The police visit your family’s home. Your partner will open the door, hoping to hear good news. She’s so sure she will hear good news. When the two young constables start talking, she will start to feel as if she’s floating in water. Every word they say will become distorted and their faces contorted. She keeps it together, closing the door gently behind them. She becomes good at this in coming months.

She will look down at the palms of her hands and jagged little moon impressions of her nails will draw blood. She will drop to her knees on the tiled goddamn floor and scream and sob and scream and look up into the sky and wonder why in the hell you wanted to do this to her. Everyone is a little selfish in grief sometimes.

Your children will come running.

They too will scream. Mummy is behaving strangely. But their real tears will come late at night when they are all alone, even up until their 20s. Because it’s that day that their memories of you stopped – a firm date chiselled into stone and imprinted in their minds forever.

They are only little now. But they grow up until beautiful teenagers, then adults who have children of their own. This you never see. And every birthday, every celebration for them doubles as a painful reminder that you are no longer here. They will develop personality traits and wonder if they came from you. They will have your nose, your lips, or your laugh. People will always point this out.
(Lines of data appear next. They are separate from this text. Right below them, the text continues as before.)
(* ===== verification/Prelude.v ===== *)
(** * AuthSec: a verification of the identity-governance core

    AuthSec issues and checks identities, discovers the IAM roles of cloud
    accounts and right-sizes them: it derives findings from what a role may do
    and what it did, turns an approved removal into a permissions boundary,
    deploys it through a plan that can be interrupted, watches the canary and
    expands the rollout. The decisions of that pipeline are pure Go functions
    of package [igagov] (src/internal/igagov); services around them read and
    write PostgreSQL and call AWS. Requests reach them through the
    authorization middleware (src/internal/authz), and tokens are issued
    behind a policy decision point (src/internal/policy). This library models
    those decisions as executable functions and proves what they decide.

    ** How the parts interact

    A scan's snapshot is evaluated ([Evaluate]) into findings, evidence rows
    and unknown conditions; the interval a grant has been unused comes from
    [Qualify], the ways a removed service could still be reached from
    [AnalyzeRoutes], the services a workload needs from [Dependencies]. The
    findings meet the stored table through [PlanFindingUpdates], in a
    transaction among those of the observer, the drift worker, exceptions and
    policy authoring ([FindingStore]). A version's intent is validated
    ([ValidateIntent]), its evidence collected in a bundle ([BuildBundle]); a
    role without a boundary needs the proof [ProveFirstAttachment], a customer
    boundary is narrowed statement by statement with [NarrowCustomerBoundary],
    and [CompileTarget] turns intent, evidence and live read into an apply plan
    and its undo. A control is taken away by [CompileRemoveControl]; a boundary
    that gained users is undone for one role by [CompileRoleOnlyRecovery]; a
    workload gets a role of its own through [CompileSplit]. Every document,
    plan and precondition is bound by a hash of canonical JSON. A plan is run
    by a worker that claimed its job under a lease ([JobQueue]); the executor
    ([ExecutePlan]) sends its operations through the AWS adapter, each recorded
    in the write-ahead attempt log ([AttemptLog]) before it leaves; whenever it
    stops or is replaced, [Classify] places the live role before, inside, after
    or outside the plan.
    A rollout ([Rollout]) drives a version through its stages: it observes
    ([EvaluateObservation]), deploys to one canary target under the approval,
    and expands when the canary's gates ([EvaluateCanary]) allow; its calls and
    jobs are transactions that interleave with those of the other services.

    ** Files, and the code they model

    - [Prelude], [Slices]: Go errors, byte strings and [sort.Slice]; tactics,
      hints and list lemmas. [Utf8], [Float64], [Sha256], [TimeFmt], [Text]:
      the parts of the Go standard library the code depends on
      (unicode/utf8, strconv, crypto/sha256, time formatting, the regular
      expressions of intent.go), written out so that everything computes.
    - canonical.go: [Json] (parser and canonical writer), [JsonCanon] (their
      theory), [Marshal] ([encoding/json] and [CanonicalizeValue]), [Hashes]
      (content, plan, impact, precondition and material hashes), [Glob]
      (IAM patterns), [PolicyDoc] (policy documents), [PolicyCanon] (a
      document and its canonical text mean the same).
    - qualify.go: [Qualify]. catalog.go: [Catalog]. routes.go: [Routes].
    - compile.go: [Live] (the read of a role), [Boundary], [Narrow],
      [FirstAttach], [Plan] (plans, their storage checks and impact),
      [PlanSet] (assignments to a plan's fields, impact and unanalysed lists),
      [Compile] (the apply with its undo, the removal of a control, sealing),
      [RoleOnly] (role-only recovery). Their theory: [CompileFacts] (what a
      compiled pair of plans consists of, case by case), [TargetFacts],
      [RemoveFacts], [RoleOnlyFacts].
    - split.go: [Split] (a dedicated role for a workload, and its revert),
      [SplitFacts].
    - intent.go: [Intent]. bundle.go: [Bundle].
    - findings.go: [Findings] with [FindingFacts] (the evaluation and what it
      derives) and [Lifecycle]; services/iga_gov_evaluator.go,
      iga_gov_deploy_observer.go, iga_gov_deploy_drift.go,
      iga_gov_finding_rules.go, iga_gov_authoring_service.go and
      repository/iga_gov_evaluation_repository.go: [FindingStore].
    - recover.go: [Recover], and [Resume] for the executor's view of it.
    - repository/iga_gov_job_repository.go and the fenced run of
      services/iga_gov_job_worker.go: [JobQueue].
    - services/iga_gov_attempt_log.go: [AttemptLog], and [AttemptFacts] for the
      log under concurrent workers, with the constraints of its table
      (migrations/master/001_bootstrap.sql).
    - internal/awsenforce (deploy.go, reads.go): [AwsAdapter], over the two
      interfaces [IAM] and [DiscoveryIAM].
    - services/iga_gov_aws_executor.go: [Executor] (the run of a deployment, a
      state and error monad over an environment [env]; its state keeps the log
      of the requests, live reads and waits in the order the run made them),
      [ExecutorFacts] (a
      weakest-precondition calculus for it and what each part changes),
      [ExecutorSafety] (its guarantees, and a compiled plan run to its end
      against a small IAM).
    - health.go and the gate decision of services/iga_gov_rollout_service.go:
      [Health], [HealthFacts].
    - services/iga_gov_rollout_service.go, iga_gov_rollout_jobs.go,
      iga_gov_rollout_canary.go and the approval rule of
      iga_gov_approval_service.go: [Rollout] (one function per transaction, and
      the handlers that run them), [RolloutFacts] (the stage machine, and what
      each transaction does to it), [RolloutSafety] (its guarantees over the
      history of a workspace, and a rollout run from start to end).
    - internal/authz: [Authz]. internal/policy and the gate of
      controllers/platform/oauth_as_controller.go: [Pdp].

    A comment [src: path:lines (symbol)] before a definition names the code it
    translates, relative to src/.

    ** Conventions

    A Go string is a sequence of bytes ([string] of [ascii]); an instant is a
    number of nanoseconds in [Z]; [(T, error)] is [result T]; a nil pointer is
    [None]; a map is a [gmap] and ranging over it takes its keys in order where
    the code sorts them. Nil and empty slices are told apart only where JSON
    text depends on it. [strings.ToLower] and [EqualFold] change ASCII letters
    only: AWS namespaces, actions and tag values are ASCII. [int64] wrap-around
    is written out where a product may overflow ([hours]); [Sub] of two
    instants saturates as in Go. [sort.Slice] is a stable sort ([sort_slice]),
    one of the orders Go leaves open for ties. Quoting for messages takes every
    valid character beyond ASCII as printable. The results of a return
    statement such as [return v, v.seal()] are evaluated in the order of the gc
    compiler. [run_op] of the recovery theorems is the contract the comment of
    [opEffects] states: an operation that succeeds leaves the value its fact
    announces.

    ** What is proved

    - Tables and their writers: every transaction on stored findings keeps the
      table's constraints, the evaluator's writes refine an abstract step, a
      replay changes nothing, and the status of a revision is characterised.
    - Recovery: the classification is sound for any interrupted run, resuming
      where it says completes the plan, and a retry happens only when AWS
      refused the operation.
    - Jobs and attempts: the job table keeps its constraints, a lease once lost
      never becomes valid again, no attempt is sent twice or before it is
      recorded, a deployment has one open attempt, and the log's transactions
      satisfy the trigger and the checks of its table.
    - Execution: in any environment a run ends; what it sends is on record and
      belongs to the plan; no operation is sent again once completed; and when
      it reports applied, its log ends with a read of the plan's after state, a
      wait, and a second such read, made after the last request.
    - Plans: an undo has its apply's facts with before and after exchanged;
      for direct delivery, apply and then undo, interrupted and resumed any
      number of times, bring the role back to what was read; operations leave
      the values the facts announce, write no policy that others use, and an
      eligible plan's removals are justified by its evidence. A removal
      restores the control's baseline and can be finished. A role-only
      recovery writes no policy that was there, and reads back the state its
      undo stored. A split gives the new role exactly the source role's
      authorization, forgets no policy that names the source role, and its
      revert takes it back; a role with AWS-managed policies is refused, unless
      an ARN of its intent hides one behind a comma.
    - Evidence: the verdict of [Qualify], the maximal run of a grant, exact
      conditions for unused-service and ownership findings, bundle trust and
      first attachment; none-observed and unknown are kept apart.
    - Documents: narrowing gives exactly the intended subset, the exclusion
      boundary excludes exactly the removed namespaces, patterns match what
      they denote, hashes bind the fields they claim to (for text in UTF-8 and
      numbers a double holds).
    - Canonical JSON: equal texts exactly for equal values, round trips of
      text, numbers and documents, totality of the parser.
    - Canary: when a canary passes or pauses, what accepting a gate can and
      cannot override, agreement of restriction and posture, the fresh-report
      rule. Its success evidence is of this change where the declared
      validations start after it; the code does not ask for that.
    - Rollout: a call or job is refused, does nothing, commits one transaction
      after revalidations, or starts a removal of control; the transactions
      refine the documented stages; in any history, a stage past observing has
      an observation behind it that a tick evaluated from the version's own
      observe_until and the evidence it read; every deployment created is of a
      target of the version, with that target's plan and control, under a usable
      approval by someone else than the author; no expansion but from a healthy
      canary; when an expansion ends, and how; pausing and resuming; an attempt
      on a removed service sends the version back to draft with its approvals
      revoked.
    - Requests and tokens: middleware and stated permissions agree, role
      bindings are checked exactly and fail closed, a deny wins at issuance.

    ** Fuel and bounds

    Recursion that is not structural takes fuel and is proved not to run out:
    the JSON parser's fuel grows with the length of the text and every call
    consumes a byte ([parse_fuel_enough], [parse_total]); [runes] and
    [chunks_fuel] have the length of the string; the loop of [globMatch] moves
    its mark at most once per byte of the text and reads at most both strings
    between two moves ([globFuel], [glob_match_correct]). The shortest digits
    of a double are searched up to 17, with the exact expansion behind them so
    that no bound is assumed ([format_number_roundtrip]). The executor's loop
    has a turn for each operation and one more ([run_fuel]): a turn that goes on
    moves the cursor past an operation ([executor_terminates]). SHA-256 is computed
    by its rounds; no theorem assumes it has no collisions: statements about
    hashes are about the bytes hashed.

    ** Not modelled, and why

    - Decoding of stored JSON columns into structs ([ParseIntent],
      [ParseBundle], [ParseFindingRule], [FactsFromDiff]): reflection of
      encoding/json; the structs are the models' inputs. The exception is the
      undo's precondition, which [RoleOnly] reads as encoding/json reads a
      text in canonical form.
    - The owner review, the enforcement binding, memberships, revalidation and
      the facts of a deployment, as the rollout reads them: functions of the rows
      in [services], for which its theorems hold. The views and notices of a
      rollout, and the refresh_activity job: presentation, and a queue of scans.
    - The deploy, verify and drift jobs around the executor, and the authoring
      routes: sequences of reads and writes over many tables, whose decisions are
      the functions above.
    - Controllers, routing, SQL reads, the graph projection, provider clients
      (AWS, GCP, Kubernetes, GitHub), SPIFFE and OAuth servers, notifications
      and set-up: network, database and third-party libraries, with little
      decision logic of their own.

    This file is the shared vocabulary: the error monad of the Go code, the
    byte-string routines of package [strings], the tactics and hint databases
    of the components. *)

From stdpp Require Export base gmap strings list sorting.
From Stdlib Require Export ZArith Lia.
From Stdlib Require Import Ascii.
Your wife will then have to make the hardest phone call of her life – to your parents. An iPhone is hard to use when it is slippery with tears. Through muffled wails she will tell your mother, who screams out for your father.

This will almost hit them harder – you weren’t supposed to die before them. They will embrace tighter than they have in 25 years. But this is a different form of closeness – a grip of sheer terror. Your mum’s knuckles go white and big, juicy, mucusy tears collect on her nose before dropping down your father’s shoulder. He never cries – but he is now. He pictures you with your gapped tooth smile and mop of blonde hair as a three-year-old, pushing your dump truck, cackling with laughter. How can a world be so cruel that you wish to leave it, he screams inside. Then he pictures your son, now the same age, and his face drops and so does his heart.

He will break away from your mother to go and boil the jug. This will be the beginning of a decade of odd and detached behaviour before he dies from a heart attack. But your mum thinks he died that day – that this cruel world killed him too. He loved you with all his heart, but he never got to tell you. He wished more than anything he could have, you know. He sobs in the bathroom in the middle of the night so no one can see his pain. So he thinks, but it’s written in the wrinkles and resignation and the anguish all over his face.

Your mum now calls your sister, who she will lean on for the next 35 years before she dies too, but naturally and peacefully. When she’s ready to go, she is happy she gets to see you. It’s her only solace in death. For seven days straight after your funeral, she stays in bed, crying only when your father leaves the room, because he’s acting like he’s not bothered. Like everything is normal, for God’s sake.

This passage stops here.